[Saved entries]
=== Begin Enclosure ===

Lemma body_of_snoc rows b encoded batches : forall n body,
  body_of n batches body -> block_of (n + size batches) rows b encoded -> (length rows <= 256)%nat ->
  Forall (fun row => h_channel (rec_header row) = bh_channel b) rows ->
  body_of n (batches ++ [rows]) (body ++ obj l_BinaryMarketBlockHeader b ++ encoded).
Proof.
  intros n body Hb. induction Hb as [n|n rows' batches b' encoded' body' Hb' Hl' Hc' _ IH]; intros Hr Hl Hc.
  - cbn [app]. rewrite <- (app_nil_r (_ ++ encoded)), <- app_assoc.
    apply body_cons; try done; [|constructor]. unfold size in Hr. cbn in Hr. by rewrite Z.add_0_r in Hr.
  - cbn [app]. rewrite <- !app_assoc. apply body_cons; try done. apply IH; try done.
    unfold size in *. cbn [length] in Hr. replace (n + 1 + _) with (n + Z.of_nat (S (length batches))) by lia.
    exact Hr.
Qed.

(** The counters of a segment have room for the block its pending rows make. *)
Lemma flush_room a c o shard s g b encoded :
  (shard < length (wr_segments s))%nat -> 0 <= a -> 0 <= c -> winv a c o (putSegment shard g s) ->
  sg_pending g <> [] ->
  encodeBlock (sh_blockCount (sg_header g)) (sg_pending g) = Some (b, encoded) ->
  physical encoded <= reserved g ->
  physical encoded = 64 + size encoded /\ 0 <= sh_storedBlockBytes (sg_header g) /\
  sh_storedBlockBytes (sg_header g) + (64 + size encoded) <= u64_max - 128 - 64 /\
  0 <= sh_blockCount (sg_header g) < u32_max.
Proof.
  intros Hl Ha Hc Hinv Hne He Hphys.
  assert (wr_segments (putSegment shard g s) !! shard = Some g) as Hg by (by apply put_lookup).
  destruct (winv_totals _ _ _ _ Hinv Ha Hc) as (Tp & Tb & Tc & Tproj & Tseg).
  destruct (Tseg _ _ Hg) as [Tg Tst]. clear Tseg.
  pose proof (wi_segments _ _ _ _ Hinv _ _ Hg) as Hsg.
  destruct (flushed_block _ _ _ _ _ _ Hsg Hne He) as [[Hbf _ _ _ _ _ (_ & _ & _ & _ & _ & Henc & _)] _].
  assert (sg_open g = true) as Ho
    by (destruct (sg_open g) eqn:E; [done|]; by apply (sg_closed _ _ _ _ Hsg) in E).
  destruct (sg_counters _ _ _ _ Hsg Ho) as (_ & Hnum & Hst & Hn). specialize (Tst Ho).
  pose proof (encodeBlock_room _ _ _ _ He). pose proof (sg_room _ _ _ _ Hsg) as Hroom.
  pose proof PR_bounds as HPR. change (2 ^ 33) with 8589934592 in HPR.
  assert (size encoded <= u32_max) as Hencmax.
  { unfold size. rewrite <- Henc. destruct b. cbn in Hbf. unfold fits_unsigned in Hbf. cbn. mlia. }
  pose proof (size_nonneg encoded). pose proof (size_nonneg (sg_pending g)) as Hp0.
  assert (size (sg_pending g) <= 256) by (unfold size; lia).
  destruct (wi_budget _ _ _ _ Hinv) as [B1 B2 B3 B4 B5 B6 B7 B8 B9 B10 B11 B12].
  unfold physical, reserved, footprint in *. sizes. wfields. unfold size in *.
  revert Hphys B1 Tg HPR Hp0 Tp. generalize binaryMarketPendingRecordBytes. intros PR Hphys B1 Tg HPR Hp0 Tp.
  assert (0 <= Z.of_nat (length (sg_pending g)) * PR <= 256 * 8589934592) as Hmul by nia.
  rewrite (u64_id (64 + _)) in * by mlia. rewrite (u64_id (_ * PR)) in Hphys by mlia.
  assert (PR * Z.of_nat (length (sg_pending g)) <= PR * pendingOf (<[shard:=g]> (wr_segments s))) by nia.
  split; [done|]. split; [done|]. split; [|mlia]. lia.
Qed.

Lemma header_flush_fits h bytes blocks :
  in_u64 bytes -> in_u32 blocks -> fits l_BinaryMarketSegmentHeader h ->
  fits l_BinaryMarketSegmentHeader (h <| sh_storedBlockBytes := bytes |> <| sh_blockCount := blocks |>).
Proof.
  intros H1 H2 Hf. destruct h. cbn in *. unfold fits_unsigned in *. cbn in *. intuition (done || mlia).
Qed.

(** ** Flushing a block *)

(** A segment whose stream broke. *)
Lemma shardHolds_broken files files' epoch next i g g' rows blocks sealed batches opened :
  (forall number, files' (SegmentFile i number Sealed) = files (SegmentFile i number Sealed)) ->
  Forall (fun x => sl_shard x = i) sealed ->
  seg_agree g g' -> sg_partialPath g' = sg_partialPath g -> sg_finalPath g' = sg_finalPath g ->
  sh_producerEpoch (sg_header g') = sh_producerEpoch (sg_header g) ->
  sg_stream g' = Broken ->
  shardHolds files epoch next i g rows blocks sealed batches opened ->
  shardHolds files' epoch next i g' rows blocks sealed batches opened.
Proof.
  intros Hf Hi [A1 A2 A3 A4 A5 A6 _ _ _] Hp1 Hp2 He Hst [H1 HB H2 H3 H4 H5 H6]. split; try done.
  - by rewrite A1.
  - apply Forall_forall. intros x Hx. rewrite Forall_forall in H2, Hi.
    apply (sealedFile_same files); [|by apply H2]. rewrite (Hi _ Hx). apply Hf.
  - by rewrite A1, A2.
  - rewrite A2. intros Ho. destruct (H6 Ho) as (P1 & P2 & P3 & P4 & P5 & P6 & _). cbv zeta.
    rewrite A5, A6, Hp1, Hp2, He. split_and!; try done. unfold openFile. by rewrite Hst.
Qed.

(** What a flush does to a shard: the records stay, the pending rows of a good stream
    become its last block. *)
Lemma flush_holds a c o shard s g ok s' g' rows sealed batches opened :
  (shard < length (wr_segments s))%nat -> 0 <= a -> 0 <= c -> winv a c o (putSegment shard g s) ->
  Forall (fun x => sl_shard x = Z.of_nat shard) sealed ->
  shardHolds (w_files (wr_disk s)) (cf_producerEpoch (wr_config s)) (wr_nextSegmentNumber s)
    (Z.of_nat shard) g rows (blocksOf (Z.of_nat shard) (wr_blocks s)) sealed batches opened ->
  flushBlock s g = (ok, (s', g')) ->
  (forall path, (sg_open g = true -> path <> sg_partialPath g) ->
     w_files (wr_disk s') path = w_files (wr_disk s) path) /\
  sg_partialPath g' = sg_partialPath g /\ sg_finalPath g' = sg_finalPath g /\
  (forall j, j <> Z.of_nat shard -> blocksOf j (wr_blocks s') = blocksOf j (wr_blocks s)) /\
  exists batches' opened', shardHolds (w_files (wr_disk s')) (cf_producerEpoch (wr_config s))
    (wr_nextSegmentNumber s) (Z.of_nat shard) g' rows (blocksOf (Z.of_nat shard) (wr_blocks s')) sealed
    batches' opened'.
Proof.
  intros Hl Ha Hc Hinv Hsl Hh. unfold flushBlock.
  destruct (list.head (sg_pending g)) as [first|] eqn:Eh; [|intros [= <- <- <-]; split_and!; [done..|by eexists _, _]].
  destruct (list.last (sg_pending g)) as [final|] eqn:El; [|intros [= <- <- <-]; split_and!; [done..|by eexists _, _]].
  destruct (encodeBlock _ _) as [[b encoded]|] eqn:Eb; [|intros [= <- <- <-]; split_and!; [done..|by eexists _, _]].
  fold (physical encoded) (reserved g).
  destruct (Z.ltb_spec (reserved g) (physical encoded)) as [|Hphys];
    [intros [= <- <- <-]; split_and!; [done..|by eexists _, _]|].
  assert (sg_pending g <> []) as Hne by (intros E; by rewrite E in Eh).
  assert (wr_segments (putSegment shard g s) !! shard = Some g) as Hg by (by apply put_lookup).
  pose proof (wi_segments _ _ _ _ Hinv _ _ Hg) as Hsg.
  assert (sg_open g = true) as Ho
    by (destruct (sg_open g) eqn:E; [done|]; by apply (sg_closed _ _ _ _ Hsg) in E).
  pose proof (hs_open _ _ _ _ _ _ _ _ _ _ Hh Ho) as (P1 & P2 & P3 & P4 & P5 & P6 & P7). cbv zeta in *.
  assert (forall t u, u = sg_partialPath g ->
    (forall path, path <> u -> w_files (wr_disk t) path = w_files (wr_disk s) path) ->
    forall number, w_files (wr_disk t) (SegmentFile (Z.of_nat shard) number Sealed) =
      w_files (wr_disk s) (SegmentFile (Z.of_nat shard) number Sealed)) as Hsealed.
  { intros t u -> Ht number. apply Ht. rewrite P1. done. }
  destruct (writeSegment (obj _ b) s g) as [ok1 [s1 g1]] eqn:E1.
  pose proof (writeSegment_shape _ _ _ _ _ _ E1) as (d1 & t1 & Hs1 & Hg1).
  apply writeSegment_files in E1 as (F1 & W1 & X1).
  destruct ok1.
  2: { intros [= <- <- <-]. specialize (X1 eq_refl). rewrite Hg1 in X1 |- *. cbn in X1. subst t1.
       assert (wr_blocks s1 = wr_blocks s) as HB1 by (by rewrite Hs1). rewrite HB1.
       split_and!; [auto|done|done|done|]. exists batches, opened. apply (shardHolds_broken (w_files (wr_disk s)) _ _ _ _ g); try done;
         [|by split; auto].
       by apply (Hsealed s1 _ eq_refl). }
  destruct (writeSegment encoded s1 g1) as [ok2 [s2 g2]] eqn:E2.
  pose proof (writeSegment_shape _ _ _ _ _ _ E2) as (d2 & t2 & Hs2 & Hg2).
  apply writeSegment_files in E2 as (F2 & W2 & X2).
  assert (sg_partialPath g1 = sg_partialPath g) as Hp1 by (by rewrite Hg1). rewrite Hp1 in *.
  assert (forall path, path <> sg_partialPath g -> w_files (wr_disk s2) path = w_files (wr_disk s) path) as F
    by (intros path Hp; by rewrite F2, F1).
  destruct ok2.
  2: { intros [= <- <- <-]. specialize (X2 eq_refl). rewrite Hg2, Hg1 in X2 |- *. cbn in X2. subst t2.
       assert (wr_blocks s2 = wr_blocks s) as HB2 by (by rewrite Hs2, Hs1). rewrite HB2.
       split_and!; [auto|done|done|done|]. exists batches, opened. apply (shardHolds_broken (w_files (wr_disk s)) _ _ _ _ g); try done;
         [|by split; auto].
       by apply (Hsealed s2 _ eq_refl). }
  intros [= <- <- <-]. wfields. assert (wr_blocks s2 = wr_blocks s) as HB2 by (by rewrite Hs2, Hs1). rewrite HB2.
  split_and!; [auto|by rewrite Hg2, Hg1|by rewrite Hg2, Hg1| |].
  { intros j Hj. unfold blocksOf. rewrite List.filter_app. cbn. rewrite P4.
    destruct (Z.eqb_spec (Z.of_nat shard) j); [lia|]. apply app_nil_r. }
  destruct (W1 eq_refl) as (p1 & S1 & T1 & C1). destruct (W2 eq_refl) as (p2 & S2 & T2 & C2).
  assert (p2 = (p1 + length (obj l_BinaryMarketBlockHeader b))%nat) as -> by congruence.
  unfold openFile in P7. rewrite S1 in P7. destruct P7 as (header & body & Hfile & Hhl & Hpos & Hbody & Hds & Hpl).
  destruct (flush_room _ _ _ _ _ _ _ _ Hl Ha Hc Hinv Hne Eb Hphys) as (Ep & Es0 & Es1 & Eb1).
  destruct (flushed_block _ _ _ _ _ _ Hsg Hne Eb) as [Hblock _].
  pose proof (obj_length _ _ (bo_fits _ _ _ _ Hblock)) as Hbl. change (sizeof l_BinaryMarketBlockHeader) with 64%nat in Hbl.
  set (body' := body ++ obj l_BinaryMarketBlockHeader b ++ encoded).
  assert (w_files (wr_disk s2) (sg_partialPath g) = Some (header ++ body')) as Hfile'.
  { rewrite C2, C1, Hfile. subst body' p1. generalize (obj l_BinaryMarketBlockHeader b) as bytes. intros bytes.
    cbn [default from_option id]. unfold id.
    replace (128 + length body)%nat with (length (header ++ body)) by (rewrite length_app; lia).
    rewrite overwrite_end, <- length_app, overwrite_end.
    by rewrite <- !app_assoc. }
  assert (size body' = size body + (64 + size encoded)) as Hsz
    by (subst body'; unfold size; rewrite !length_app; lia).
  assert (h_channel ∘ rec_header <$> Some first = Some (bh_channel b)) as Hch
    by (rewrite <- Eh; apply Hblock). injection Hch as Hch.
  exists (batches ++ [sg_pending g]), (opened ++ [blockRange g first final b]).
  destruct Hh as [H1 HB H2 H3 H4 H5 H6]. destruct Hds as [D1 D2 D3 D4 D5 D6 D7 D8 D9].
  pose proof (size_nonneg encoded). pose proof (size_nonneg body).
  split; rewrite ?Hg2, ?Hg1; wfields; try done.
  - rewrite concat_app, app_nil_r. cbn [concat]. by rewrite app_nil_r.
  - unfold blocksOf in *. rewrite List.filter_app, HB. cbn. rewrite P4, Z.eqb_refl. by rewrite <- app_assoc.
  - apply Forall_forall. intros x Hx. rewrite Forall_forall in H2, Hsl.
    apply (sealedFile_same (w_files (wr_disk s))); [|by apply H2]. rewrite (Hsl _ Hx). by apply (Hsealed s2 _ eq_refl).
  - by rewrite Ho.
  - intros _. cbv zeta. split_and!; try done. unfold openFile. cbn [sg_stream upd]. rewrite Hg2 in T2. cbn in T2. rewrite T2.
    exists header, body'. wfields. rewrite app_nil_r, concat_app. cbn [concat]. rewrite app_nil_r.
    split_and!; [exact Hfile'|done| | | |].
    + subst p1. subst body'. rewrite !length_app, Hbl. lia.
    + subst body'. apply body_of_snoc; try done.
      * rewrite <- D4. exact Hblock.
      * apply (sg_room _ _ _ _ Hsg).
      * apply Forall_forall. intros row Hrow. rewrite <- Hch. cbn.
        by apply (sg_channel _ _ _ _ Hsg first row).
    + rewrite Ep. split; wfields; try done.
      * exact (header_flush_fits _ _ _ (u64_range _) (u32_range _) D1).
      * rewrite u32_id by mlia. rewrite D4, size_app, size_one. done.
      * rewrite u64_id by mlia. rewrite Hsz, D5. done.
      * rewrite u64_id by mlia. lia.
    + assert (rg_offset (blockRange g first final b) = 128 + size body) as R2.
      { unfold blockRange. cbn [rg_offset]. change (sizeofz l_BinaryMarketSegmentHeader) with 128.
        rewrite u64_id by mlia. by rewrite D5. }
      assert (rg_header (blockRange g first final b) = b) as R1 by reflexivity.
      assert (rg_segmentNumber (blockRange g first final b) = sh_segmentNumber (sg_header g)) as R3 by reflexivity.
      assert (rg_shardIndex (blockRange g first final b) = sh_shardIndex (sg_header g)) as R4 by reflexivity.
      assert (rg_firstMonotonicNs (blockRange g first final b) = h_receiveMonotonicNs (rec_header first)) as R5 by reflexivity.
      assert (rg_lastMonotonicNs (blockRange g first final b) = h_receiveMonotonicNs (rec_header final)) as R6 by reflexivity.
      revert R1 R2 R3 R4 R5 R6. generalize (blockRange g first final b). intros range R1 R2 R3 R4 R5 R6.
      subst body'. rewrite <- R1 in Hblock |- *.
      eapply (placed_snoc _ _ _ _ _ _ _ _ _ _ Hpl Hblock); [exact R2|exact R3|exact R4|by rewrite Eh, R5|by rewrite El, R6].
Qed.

=== End Enclosure ===

Only the lines above from the line containing "split; rewrite ?Hg2, ?Hg1;" through the line containing "split_and!; [exact Hfile'|done| | | |]." should be retyped, exactly and with both ends included.

  split; rewrite ?Hg2, ?Hg1; wfields; try done.
  - rewrite concat_app, app_nil_r. cbn [concat]. by rewrite app_nil_r.
  - unfold blocksOf in *. rewrite List.filter_app, HB. cbn. rewrite P4, Z.eqb_refl. by rewrite <- app_assoc.
  - apply Forall_forall. intros x Hx. rewrite Forall_forall in H2, Hsl.
    apply (sealedFile_same (w_files (wr_disk s))); [|by apply H2]. rewrite (Hsl _ Hx). by apply (Hsealed s2 _ eq_refl).
  - by rewrite Ho.
  - intros _. cbv zeta. split_and!; try done. unfold openFile. cbn [sg_stream upd]. rewrite Hg2 in T2. cbn in T2. rewrite T2.
    exists header, body'. wfields. rewrite app_nil_r, concat_app. cbn [concat]. rewrite app_nil_r.
    split_and!; [exact Hfile'|done| | | |].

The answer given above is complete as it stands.